Until recently. With the advent of Creation Club, Bethesda has shaken our trust in them, and may be near dissolving it completely. And why? The actions of one man: Pete Hines, Bethesda's Vice President and Head of Public Relations.
Modders have been creating content for each new Bethesda game for over a decade, for free. They invested personal time and skills to adding on to a world given to us, to aid in shaping it to their own desires. Bethesda allowed it, and even supported it. This kept Bethsda games at the forefront of the modding scene, symbols of creative freedom. Bethesda handed us a canvas and paintbrushes, and let us add to their creation.
When they tried to push paid mods, the community reacted violently. So great was this backlash, that the concept was pulled down in a week. This, we thought, was the end of it. Unfortunately, it has happened again. Creation Club set out with a goal: make mods that were hand-picked, curated, and polished by Bethesda to work seamlessly with your game. Bethesda would even bring it the most respected and skilled modders from the community, and pay them for their contributions. It was a golden opportunity, for them to have a hand in shaping the games they loved, with the approval and support of the developer. Creation Club would feature "mini DLC," addons featuring new characters, dungeons, maps, the sky's the limit. Unfortunately, this is not the case. When Creation Club launched, there was a meager handful of skins and equipment, and each one costing real money. Not only that, but the pricing system is insane. It's set to where you have to buy packs, each worth just enough points where you can buy some things, but come up just short for others. Without modders, do you think Skyrim, let alone Fallout 4, would still be relevant today? No, they wouldn't.

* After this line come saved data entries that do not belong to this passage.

(** The wait before the next attempt, and the delay after that. *)
Definition wait_for (delay retryAfter : Z) : Z :=
  let wait := if 0 <? retryAfter then retryAfter else delay in
  if maxDelay <? wait then maxDelay else wait.
Definition next_delay (delay : Z) : Z := if maxDelay <? delay * 2 then maxDelay else delay * 2.

(** The loop over the attempts' outcomes; a wait that the context ends is [Fatal]
    with the context's error.  [None]: the client is still asking. *)
Fixpoint register_loop (delay : Z) (attempts : list attempt) : list Z * option (result string RegistrationResult) :=
  match attempts with
  | [] => ([], None)
  | Registered r :: _ => ([], Some (Ok r))
  | Fatal e :: _ => ([], Some (Err e))
  | Retry after :: attempts =>
      let '(waits, out) := register_loop (next_delay delay) attempts in (wait_for delay after :: waits, out)
  end.

Definition ClientRegister (bad_url : option string) (replies : list (option reg_reply))
    : list Z * option (result string RegistrationResult) :=
  register_loop time_second (map (doRegister bad_url) replies).

Definition heartbeat_body (status : string) : string :=
  json_map [("status", if (status =? "")%string then "healthy" else status)].

(** The error of [SendHeartbeat], given the status of the answer. *)
Definition SendHeartbeat (bad_url : option string) (reply : result string Z) : option string :=
  match bad_url with
  | Some e => Some ("building heartbeat request: " +:+ e)
  | None =>
      match reply with
      | Err e => Some e
      | Ok status => if status =? StatusOK then None else Some ("heartbeat returned " +:+ fmt_d status)
      end
  end.

(** The instants of the heartbeats of a process that starts at 0, while it runs. *)
Definition StartHeartbeat (interval : Z) (ticks : nat) : list Z :=
  if interval <=? 0 then [] else map (fun n => Z.of_nat n * interval) (seq 0 (S ticks)).

(** ** When it is over and how long it takes *)

Definition decisive (a : attempt) : bool := match a with Retry _ => false | _ => true end.
Definition outcome (a : attempt) : option (result string RegistrationResult) :=
  match a with Registered r => Some (Ok r) | Fatal e => Some (Err e) | Retry _ => None end.

(** The delay before attempt [n + 2], when no answer asks for another. *)
Definition backoff (n : nat) : Z := if (n <=? 4)%nat then 2 ^ Z.of_nat n * time_second else maxDelay.

Lemma backoff_step n : next_delay (backoff n) = backoff (S n).
Proof. do 6 (destruct n as [|n]; [reflexivity|]). reflexivity. Qed.

(** The attempts before the one that decides. *)
Fixpoint undecided (attempts : list attempt) : list Z :=
  match attempts with Retry after :: l => after :: undecided l | _ => [] end.

Lemma register_loop_spec attempts : forall n,
  register_loop (backoff n) attempts =
  (imap (fun k after => wait_for (backoff (n + k)) after) (undecided attempts), List.find decisive attempts ≫= outcome).
Proof.
  induction attempts as [|a attempts IH]; intros n; [done|]. destruct a as [r|after|e]; cbn [register_loop undecided List.find decisive]; [done| |done].
  rewrite backoff_step, IH. cbn [imap]. rewrite Nat.add_0_r. f_equal. f_equal. apply imap_ext. intros k x _. cbn. f_equal. f_equal. lia.
Qed.

Lemma backoff_range n : 0 < backoff n <= maxDelay.
Proof. do 5 (destruct n as [|n]; [done|]). done. Qed.

Lemma wait_range delay after : 0 < delay <= maxDelay -> 0 < wait_for delay after <= maxDelay.
Proof. intros H. unfold wait_for. destruct (Z.ltb_spec 0 after); case_test; lia. Qed.

(** The registration is decided by the first answer that is not to be retried: it ends
    with the result or the error of that one, and goes on as long as there is none.
    Before each further attempt it waits, more than nothing and at most thirty seconds,
    for what the gateway asked or else one second, doubled each time up to thirty. *)
Theorem registration_decides bad_url replies :
  let attempts := map (doRegister bad_url) replies in
  snd (ClientRegister bad_url replies) = List.find decisive attempts ≫= outcome
  /\ (snd (ClientRegister bad_url replies) = None <-> Forall (fun a => decisive a = false) attempts)
  /\ Forall (fun w => 0 < w <= maxDelay) (fst (ClientRegister bad_url replies))
  /\ forall k after, undecided attempts !! k = Some after ->
       fst (ClientRegister bad_url replies) !! k = Some (wait_for (backoff k) after).
Proof.
  intros attempts. unfold ClientRegister. fold attempts. change time_second with (backoff 0).
  rewrite register_loop_spec. cbn [fst snd Nat.add]. split_and!; [done| | |].
  - induction attempts as [|a l IH]; [done|]. destruct a; cbn [List.find decisive]; rewrite Forall_cons; cbn; [naive_solver|tauto|naive_solver].
  - apply Forall_lookup. intros k w Hw. rewrite list_lookup_imap in Hw. destruct (undecided attempts !! k) as [after|]; [|done].
    injection Hw as <-. apply wait_range, backoff_range.
  - intros k after Hk. by rewrite list_lookup_imap, Hk.
Qed.

(** ** What the gateway sends *)

Section sent.
(** How encoding/json writes a number. *)
Context (fmt_num : float64 -> string).
Abbreviation any_map_json := (any_map_json fmt_num).
Abbreviation map_ok := (map_ok fmt_num).

Definition omit_empty {A} (name : string) (enc : list A -> json) (l : list A) : list (string * json) :=
  match l with [] => [] | _ => [(name, enc l)] end.
Definition strings_json (l : list string) : json := VArr (map VStr l).

Definition policy_json (p : PolicyData) : json :=
  VObj (omit_empty "allow" strings_json (pd_Allow p) ++ omit_empty "deny" strings_json (pd_Deny p)
        ++ omit_empty "rateLimit" any_map_json (pd_RateLimit p) ++ omit_empty "models" any_map_json (pd_Models p)
        ++ omit_empty "extra" any_map_json (pd_Extra p)).

Definition rmq_json (r : rmq_blob) : json :=
  let '(sessions, events, control, logs) := rb_Exchanges r in
  VObj [("url", VStr (rb_URL r)); ("username", VStr (rb_Username r)); ("password", VStr (rb_Password r)); ("vhost", VStr (rb_VHost r));
        ("queues", VObj [("agent", VStr (rb_AgentQueue r)); ("control", VStr (rb_ControlQueue r))]);
        ("exchanges", VObj [("sessions", VStr sessions); ("events", VStr events); ("control", VStr control); ("logs", VStr logs)]);
        ("routing_keys", VObj [("events_publish", VStr (rb_EventsPublish r)); ("logs_publish", VStr (rb_LogsPublish r))])].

How does this pertain to Pete Hines? Well, he has been adamantly defending Creation Club. When a couple of items that had been on the Nexus for months (in one case, the other was more recent), showed up on Creation Club, fans were quick to point out that Bethesda broke one of its own rules. "No preexisting mods would be featured on the Creation Club." Yet here were two, plain as day. He even said that "modders couldn't call 'first' on them, since Bethesda originally created them for Fallout 3." The problem was, modders weren't calling "first" on creating them as a whole. They just made the mods to put into a game that was a direct sequel to Fallout 3, yet this content was omitted. Still, the point remains: these mods were available for free, and of greater content and quality that their Creation Club counterparts. He has also said that the content on Creation Club is no longer called "mini-DLCs," swapping it out for "Creation Club Content." Would that not make it automatically available to people who bought the Season Pass?
The manner in which Creation Club makes itself known is an affront, as well. Creation Club was launched alongside a recent bug fix patch, so it was not optional to download, nor can you opt out if you don't want to use it. Not only that, but it also downloads every mod on the Creation Club onto your hard drive, whether you purchase them or not. I call that invasion of privacy, not to mention "illegal." Nowhere in the EULA did I recall agreeing to my hard drive being invaded.
There appears to be a disconnect between him and his development team. Community Administrators on the Bethesda Forums say the preloaded files are a bug, but Pete Hines says it's intended. He also says they will not ever support F4SE or LOOT, when their people on the forums say they are willing to work and see it fixed.
I think the evidence is clear. How Pete Hines was made Head of Public Relations is one of the great mysteries of the universe. There is nothing PR about him. It seems he is simply blasting at everyone who calls him out on double-talk. I'd hate to see him become a medical professional, because if this is how he treats the community, I'd hate to see his bedside manner.
Thus, I propose we replace Mr. Hines as Head of PR with someone who understands the community more, who will work with us to resolve issues, who understands us. We want to keep playing games we love, and we want Bethesda to continue delivering these epic worlds. I implore you: stick to managing the company, Mr. Hines. Leave the community to those who understand it.